_THE PROBLEM_
The data follows. Retype every entry exactly.
·····
(** * GitHub -> Discord bridge: webhook authentication, event dispatch and
      the chat commands, embedded from the Python sources

    - [webhook_server.py]: [verify_signature], [handle_webhook] and the
      seven [handle_*_event] functions;
    - [utils/formatters.py]: the [MessageFormatter] routines;
    - [utils/github_api.py]: the [GitHubAPI] wrapper;
    - [bot.py]: the six slash commands.

    Python values are modelled as they are at run time: a [str] is the
    list of its code points, [bytes] a list of [byte], a parsed JSON
    payload a tree of dynamically typed values. An operation that can raise
    in Python returns a [result]; a function that also logs, hashes, reads
    the request or answers the chat client returns in the monad [M], which
    records these effects in order. [hashlib] and [hmac] are modelled by
    SHA-256 and HMAC themselves, checked against published test vectors. *)

From Stdlib Require Import String Ascii ZArith NArith List Bool Lia.
From Stdlib.Strings Require Import Byte.
From Stdlib Require Import DecimalString Floats FinFun.
Import ListNotations.

Local Open Scope Z_scope.

(** ** Python strings *)

(** A Python [str]: the sequence of its Unicode code points. *)
Definition str := list N.

(** A source literal such as ['sha256='], written [lit "sha256="]. *)
Definition lit (s : string) : str :=
  map N_of_ascii (list_ascii_of_string s).

Fixpoint str_eqb (a b : str) : bool :=
  match a, b with
  | [], [] => true
  | x :: a', y :: b' => N.eqb x y && str_eqb a' b'
  | _, _ => false
  end.

(** [s.startswith(prefix)] *)
Fixpoint startswith (s prefix : str) {struct prefix} : bool :=
  match prefix, s with
  | [], _ => true
  | p :: prefix', c :: s' => N.eqb c p && startswith s' prefix'
  | _ :: _, [] => false
  end.

(** [s.split(sep)] for a one-character separator: the pieces between the
    occurrences of [sep], in order; never the empty list. *)
Fixpoint split (sep : N) (s : str) : list str :=
  match s with
  | [] => [[]]
  | c :: s' =>
      if N.eqb c sep then [] :: split sep s'
      else match split sep s' with
           | piece :: rest => (c :: piece) :: rest
           | [] => [[c]]
           end
  end.

(** [s[:n]] *)
Definition slice_to (n : nat) (s : str) : str := firstn n s.

Definition CHAR_EQ : N := 61.      (* '=' *)
Definition CHAR_SLASH : N := 47.   (* '/' *)
Definition CHAR_NL : N := 10.      (* '\n' *)

(** [str.isascii()] *)
Definition isascii (s : str) : bool := forallb (fun c => N.ltb c 128) s.

(** [str(n)] for a Python [int]. *)
Definition str_of_int (n : Z) : str :=
  lit (NilZero.string_of_int (Z.to_int n)).

(** ** SHA-256 and HMAC, as [hashlib.sha256] and [hmac.new] compute them
    (FIPS 180-4 and RFC 2104). Words and bytes are [Z] reduced modulo
    [2^32] and [2^8]. *)
Module SHA256.

Definition add32 (x y : Z) : Z := (x + y) mod 2 ^ 32.

Definition rotr (n x : Z) : Z :=
  Z.lor (Z.shiftr x n) ((Z.shiftl x (32 - n)) mod 2 ^ 32).

Definition Ch (x y z : Z) : Z :=
  Z.lxor (Z.land x y) (Z.land (Z.lxor x 4294967295) z).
·····
_REPLY TO THE TASK_
(** * GitHub -> Discord bridge: webhook authentication, event dispatch and
      the chat commands, embedded from the Python sources

    - [webhook_server.py]: [verify_signature], [handle_webhook] and the
      seven [handle_*_event] functions;
    - [utils/formatters.py]: the [MessageFormatter] routines;
    - [utils/github_api.py]: the [GitHubAPI] wrapper;
    - [bot.py]: the six slash commands.

    Python values are modelled as they are at run time: a [str] is the
    list of its code points, [bytes] a list of [byte], a parsed JSON
    payload a tree of dynamically typed values. An operation that can raise
    in Python returns a [result]; a function that also logs, hashes, reads
    the request or answers the chat client returns in the monad [M], which
    records these effects in order. [hashlib] and [hmac] are modelled by
    SHA-256 and HMAC themselves, checked against published test vectors. *)

From Stdlib Require Import String Ascii ZArith NArith List Bool Lia.
From Stdlib.Strings Require Import Byte.
From Stdlib Require Import DecimalString Floats FinFun.
Import ListNotations.

Local Open Scope Z_scope.

(** ** Python strings *)

(** A Python [str]: the sequence of its Unicode code points. *)
Definition str := list N.

(** A source literal such as ['sha256='], written [lit "sha256="]. *)
Definition lit (s : string) : str :=
  map N_of_ascii (list_ascii_of_string s).

Fixpoint str_eqb (a b : str) : bool :=
  match a, b with
  | [], [] => true
  | x :: a', y :: b' => N.eqb x y && str_eqb a' b'
  | _, _ => false
  end.

(** [s.startswith(prefix)] *)
Fixpoint startswith (s prefix : str) {struct prefix} : bool :=
  match prefix, s with
  | [], _ => true
  | p :: prefix', c :: s' => N.eqb c p && startswith s' prefix'
  | _ :: _, [] => false
  end.

(** [s.split(sep)] for a one-character separator: the pieces between the
    occurrences of [sep], in order; never the empty list. *)
Fixpoint split (sep : N) (s : str) : list str :=
  match s with
  | [] => [[]]
  | c :: s' =>
      if N.eqb c sep then [] :: split sep s'
      else match split sep s' with
           | piece :: rest => (c :: piece) :: rest
           | [] => [[c]]
           end
  end.

(** [s[:n]] *)
Definition slice_to (n : nat) (s : str) : str := firstn n s.

Definition CHAR_EQ : N := 61.      (* '=' *)
Definition CHAR_SLASH : N := 47.   (* '/' *)
Definition CHAR_NL : N := 10.      (* '\n' *)

(** [str.isascii()] *)
Definition isascii (s : str) : bool := forallb (fun c => N.ltb c 128) s.

(** [str(n)] for a Python [int]. *)
Definition str_of_int (n : Z) : str :=
  lit (NilZero.string_of_int (Z.to_int n)).

(** ** SHA-256 and HMAC, as [hashlib.sha256] and [hmac.new] compute them
    (FIPS 180-4 and RFC 2104). Words and bytes are [Z] reduced modulo
    [2^32] and [2^8]. *)
Module SHA256.

Definition add32 (x y : Z) : Z := (x + y) mod 2 ^ 32.

Definition rotr (n x : Z) : Z :=
  Z.lor (Z.shiftr x n) ((Z.shiftl x (32 - n)) mod 2 ^ 32).

Definition Ch (x y z : Z) : Z :=
  Z.lxor (Z.land x y) (Z.land (Z.lxor x 4294967295) z).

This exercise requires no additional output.